We observed excess prevalence of bronchitis for textile occupation (OR=1.09; 1.01–1.18) and industry (OR=1.11; 1.04–1.25), welders (OR=1.40; 1.01–1.92), packing and baling workers (OR=1.39; 1.15–1.68), and warehousing industry (OR=1.58; 1.08–2.30). We also identified several new associations that may warrant further exploration and confirmation, including employment in some metal fabrication industries, postal and telecommunication industry, and a few white collar occupations and industries.

Conclusions

Our study indicates that the risk of chronic bronchitis among women may be increased in some occupations and industries.
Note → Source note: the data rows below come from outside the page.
(** A text and what follows its terminator, one character at a time. *)
Lemma text_split s rest : text s → s ≠ [] →
  ∃ t c s', s = t ++ s' ∧ text s' ∧ char_of t c ∧ follows t s' ∧ 0 < c < 2 ^ 32 ∧ chars s = c :: chars s' ∧
    sqlite3Utf8Read (s ++ 0 :: rest) = Some (c, s' ++ 0 :: rest) ∧
    SQLITE_SKIP_UTF8 (s ++ 0 :: rest) = Some (s' ++ 0 :: rest).
Proof.
  intros Hs Hne. destruct (char_split s (text_bytes s Hs) Hne) as (t & c & s' & -> & Hc & Hf).
  apply text_app in Hs as [Ht Hs']. pose proof (text_follows t s' rest Hs' Hf) as Hf'.
  exists t, c, s'. split; [done|]. split; [done|]. split; [done|]. split; [done|].
  split; [by apply (char_zero t)|]. split; [apply chars_app; [by apply text_bytes|done|done]|].
  rewrite <- app_assoc.
  destruct s' as [|b s']; cbn [app] in *; (split; [by apply Utf8Read_char|by eapply SKIP_UTF8_char]).
Qed.

Lemma charlen_loop_all fuel s rest r : text s → (length s < fuel)%nat →
  charlen_loop fuel (s ++ 0 :: rest) None r = Some (r + zlen (chars s)).
Proof.
  revert s r. induction fuel as [|fuel IH]; intros s r Hs Hf; [lia|]. cbn [charlen_loop].
  destruct (decide (s = [])) as [->|Hne].
  { rewrite chars_nil. cbn [length]. by rewrite Z.add_0_r. }
  destruct (text_split s rest Hs Hne) as (t & c & s' & -> & Hs' & Hc & Hfo & _ & -> & _ & Hskip).
  rewrite Hskip. pose proof (char_nonempty _ _ Hc). len_in Hf.
  destruct t as [|b t]; [by cbn in *; lia|]. cbn [app]. change ((b :: ?l).[0]) with (Some b). cbn [mbind option_bind].
  apply text_app in Hs as [[Hb _]%text_cons _]. destruct (Z.eqb_spec b 0); [lia|]. cbn [negb andb].
  rewrite IH by (done || lia). f_equal. cbn [length]. lia.
Qed.
(** ** Pattern lemmas *)

Lemma parse_ranges_shorter prior p rs r : parse_ranges prior p = Some (rs, r) → (length r < length p)%nat.
Proof.
  remember (length p) as k eqn:Hk. revert prior p rs r Hk.
  induction (lt_wf k) as [k _ IH]. intros prior p rs r ->. destruct p as [|c p1]; [done|]. cbn [parse_ranges length].
  assert (∀ rs r, ('(rs, r) ← parse_ranges c p1; Some ((c, c) :: rs, r)) = Some (rs, r) → (length r < S (length p1))%nat)
    as Hsingle.
  { intros rs' r' H. inv_bind. subst. match goal with E : parse_ranges _ ?q = _ |- _ => pose proof (IH (length q) ltac:(cbn; lia) _ _ _ _ eq_refl E); lia end. }
  destruct (c =? 93); [intros [= <- <-]; lia|]. destruct ((c =? 45) && (0 <? prior)); [|apply Hsingle].
  destruct p1 as [|h p2]; [apply Hsingle|]. destruct (h =? 93); [apply Hsingle|].
  intros H. inv_bind. subst. cbn [length].
  match goal with E : parse_ranges _ ?q = _ |- _ => pose proof (IH (length q) ltac:(cbn; lia) _ _ _ _ eq_refl E); lia end.
Qed.

Lemma parse_set_shorter p inv rs r : parse_set p = Some (inv, rs, r) → (length r ≤ length p)%nat.
Proof.
  unfold parse_set. intros H.
  destruct p as [|c p1]; [done|].
  destruct (c =? 94); [destruct p1 as [|d p2]|]; cbn [length] in *;
    repeat match type of H with context [?d =? 93] => destruct (d =? 93) end;
    inv_bind; subst;
    match goal with E : parse_ranges _ _ = _ |- _ => apply parse_ranges_shorter in E; cbn [length] in *; lia end.
Qed.
(** Does an exponent start at [z[i]]? *)
Definition has_exponent (z : list Z) (i : Z) : option bool :=
  c ← z.[i];
  if (c =? 101) || (c =? 69) then
    d ← z.[i + 1];
    if sqlite3Isdigit d then Some true
    else if (d =? 43) || (d =? 45) then e ← z.[i + 2]; Some (sqlite3Isdigit e)
    else Some false
  else Some false.

Definition number_token (z : list Z) : option (Z * tk) :=
  z0 ← z.[0];
  hex ←
    (if z0 =? 48 then
       z1 ← z.[1];
       if (z1 =? 120) || (z1 =? 88) then z2 ← z.[2]; Some (sqlite3Isxdigit z2) else Some false
     else Some false);
  '(i, t) ←
    (if hex : bool then digits_scan sqlite3Isxdigit z 3 TK_INTEGER
     else
       '(i, t) ← digits_scan sqlite3Isdigit z 0 TK_INTEGER;
       c ← z.[i];
       '(i, t) ←
         (if c =? 46 then digits_scan sqlite3Isdigit z (i + 1) (to_float t) else Some (i, t));
       e ← has_exponent z i;
       if e : bool then digits_scan sqlite3Isdigit z (i + 2) (to_float t) else Some (i, t));
  j ← scan sqlite3IsIdChar z i;
  Some (j, if i <? j then TK_ILLEGAL else t).

(** [do{ i++; }while( (c=z[i])!=0 && !sqlite3Isspace(c) && c!=')' )] *)
Fixpoint paren_loop (fuel : nat) (z : list Z) (i : Z) : option (Z * Z) :=
  match fuel with
  | O => None
  | S fuel' =>
      let i := i + 1 in
      c ← z.[i];
      if negb (c =? 0) && negb (sqlite3Isspace c) && negb (c =? 41) then paren_loop fuel' z i
      else Some (i, c)
  end.

Fixpoint variable_loop (fuel : nat) (z : list Z) (i n : Z) (t : tk) : option (Z * Z * tk) :=
  match fuel with
  | O => None
  | S fuel' =>
      c ← z.[i];
      if c =? 0 then Some (i, n, t)
      else if sqlite3IsIdChar c then variable_loop fuel' z (i + 1) (n + 1) t
      else if (c =? 40) && (0 <? n) then
        '(i, c) ← paren_loop (S (length z)) z i;
        Some (if c =? 41 then (i + 1, n, t) else (i, n, TK_ILLEGAL))
      else if c =? 58 then
        d ← z.[i + 1];
        if d =? 58 then variable_loop fuel' z (i + 2) n t else Some (i, n, t)
      else Some (i, n, t)
  end.

Definition variable_token (z : list Z) : option (Z * tk) :=
  '(i, n, t) ← variable_loop (S (length z)) z 1 0 TK_VARIABLE;
  Some (i, if n =? 0 then TK_ILLEGAL else t).

Section keywords.
(** The generated function: the code of the keyword [z[0..n-1]], or [TK_ID]. *)
Context (keywordCode : list Z → tk).

(** [while( IdChar(z[i]) ){ i++; }] and what follows it. *)
Definition identifier (z : list Z) (i : Z) : option (Z * tk) :=
  i ← scan sqlite3IsIdChar z i;
  _ ← sqlite3CheckIdentifier z i;
  Some (i, TK_ID).

Definition cc (c : Z) : option Z := aiClass.[c].

(** [for(i=2; aiClass[z[i]]<=CC_KYWD; i++){}] *)
Fixpoint kywd_loop (fuel : nat) (z : list Z) (i : Z) : option Z :=
  match fuel with
  | O => None
  | S fuel' => c ← z.[i]; k ← cc c; if k <=? CC_KYWD then kywd_loop fuel' z (i + 1) else Some i
  end.

Definition kywd0_token (z : list Z) : option (Z * tk) :=
  z1 ← z.[1];
  k ← cc z1;
  if CC_KYWD <? k then identifier z 1
  else
    i ← kywd_loop (S (length z)) z 2;
    c ← z.[i];
    if sqlite3IsIdChar c then identifier z (i + 1)
    else Some (i, keywordCode (take (Z.to_nat i) z)).

Definition x_token (z : list Z) : option (Z * tk) :=
  z1 ← z.[1];
  if z1 =? 39 then
    i ← scan sqlite3Isxdigit z 2;
    c ← z.[i];
    '(i, t) ←
      (if negb (c =? 39) || negb (i mod 2 =? 0) then
         i ← scan (λ c, negb (c =? 0) && negb (c =? 39)) z i; Some (i, TK_ILLEGAL)
       else Some (i, TK_BLOB));
    c ← z.[i];
    Some (if negb (c =? 0) then i + 1 else i, t)
  else identifier z 1.

(** The length of the token that begins at [z[0]] and its type. *)
Definition sqlite3GetToken (z : list Z) : option (Z * tk) :=
  z0 ← z.[0];
  class ← cc z0;
  if class =? CC_SPACE then
    i ← scan sqlite3Isspace z 1; Some (i, TK_SPACE)
  else if class =? CC_MINUS then
    z1 ← z.[1];
    if z1 =? 45 then
      i ← scan (λ c, negb (c =? 0) && negb (c =? 10)) z 2; Some (i, TK_COMMENT)
    else if z1 =? 62 then
      z2 ← z.[2]; Some (2 + b2z (z2 =? 62), TK_PTR)
    else Some (1, TK_MINUS)
  else if class =? CC_LP then Some (1, TK_LP)
  else if class =? CC_RP then Some (1, TK_RP)
  else if class =? CC_SEMI then Some (1, TK_SEMI)
  else if class =? CC_PLUS then Some (1, TK_PLUS)
  else if class =? CC_STAR then Some (1, TK_STAR)
  else if class =? CC_SLASH then
    z1 ← z.[1];
    if negb (z1 =? 42) then Some (1, TK_SLASH)
    else
      z2 ← z.[2];
      if z2 =? 0 then Some (1, TK_SLASH)
      else
        '(i, c) ← comment_loop (S (length z)) z 3 z2;
        Some (if negb (c =? 0) then i + 1 else i, TK_COMMENT)
  else if class =? CC_PERCENT then Some (1, TK_REM)
  else if class =? CC_EQ then
    z1 ← z.[1]; Some (1 + b2z (z1 =? 61), TK_EQ)
  else if class =? CC_LT then
    c ← z.[1];
    Some (if c =? 61 then (2, TK_LE) else if c =? 62 then (2, TK_NE)
          else if c =? 60 then (2, TK_LSHIFT) else (1, TK_LT))
  else if class =? CC_GT then
    c ← z.[1];
    Some (if c =? 61 then (2, TK_GE) else if c =? 62 then (2, TK_RSHIFT) else (1, TK_GT))
  else if class =? CC_BANG then
    c ← z.[1]; Some (if negb (c =? 61) then (1, TK_ILLEGAL) else (2, TK_NE))
  else if class =? CC_PIPE then
    c ← z.[1]; Some (if negb (c =? 124) then (1, TK_BITOR) else (2, TK_CONCAT))
  else if class =? CC_COMMA then Some (1, TK_COMMA)
  else if class =? CC_AND then Some (1, TK_BITAND)
  else if class =? CC_TILDA then Some (1, TK_BITNOT)
  else if class =? CC_QUOTE then quote_token z
  else if class =? CC_DOT then
    z1 ← z.[1];
    if negb (sqlite3Isdigit z1) then Some (1, TK_DOT) else number_token z
  else if class =? CC_DIGIT then number_token z
  else if class =? CC_QUOTE2 then
    '(i, c) ← bracket_loop (S (length z)) z 1 z0;
    Some (i, if c =? 93 then TK_ID else TK_ILLEGAL)
  else if class =? CC_VARNUM then
    i ← scan sqlite3Isdigit z 1; Some (i, TK_VARIABLE)
  else if (class =? CC_DOLLAR) || (class =? CC_VARALPHA) then variable_token z
  else if class =? CC_KYWD0 then kywd0_token z
  else if class =? CC_X then x_token z
  else if (class =? CC_KYWD) || (class =? CC_ID) then identifier z 1
  else if class =? CC_BOM then
    z1 ← z.[1];
    bom ← (if z1 =? 0xbb then z2 ← z.[2]; Some (z2 =? 0xbf) else Some false);
    if bom : bool then Some (3, TK_SPACE) else identifier z 1
  else if class =? CC_NUL then Some (0, TK_ILLEGAL)
  else Some (1, TK_ILLEGAL).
Keywords: chronic bronchitis, women, occupation, industry, China

INTRODUCTION

Chronic bronchitis is a common respiratory disease with prevalence ranging from 10 to 20% in adult general populations (1). According to the World Health Organization’s study of the global burden of disease, chronic obstructive pulmonary disease (COPD), a disorder which includes chronic bronchitis and emphysema, was the sixth leading cause of death in 1999 (2). COPD is expected to rise in rank and be the third leading cause of death by 2020, largely due to increases in exposures to environmental and occupational pollutants (3, 4).

Smoking and second hand tobacco smoke are the environmental factors most strongly associated with chronic bronchitis (5, 6). Occupational exposures have also been implicated and are estimated to account for about 15% of the disease by the American Thoracic Society in 2003 (7). Studies of British coal miners (7, 8, 9, 10) found associations between chronic bronchitis and respirable particle exposure. Other studies have reported increased risk of chronic bronchitis in wood and paper workers, textile and cotton workers, tailors, quarry workers, construction and transportation workers, and farmers and swine confinement workers (6, 8, 11). Specific exposures that may be involved include mineral dusts, welding fumes, oxides of nitrogen, sulphure dioxide, ammonia, and heavy metals (1, 11, 12).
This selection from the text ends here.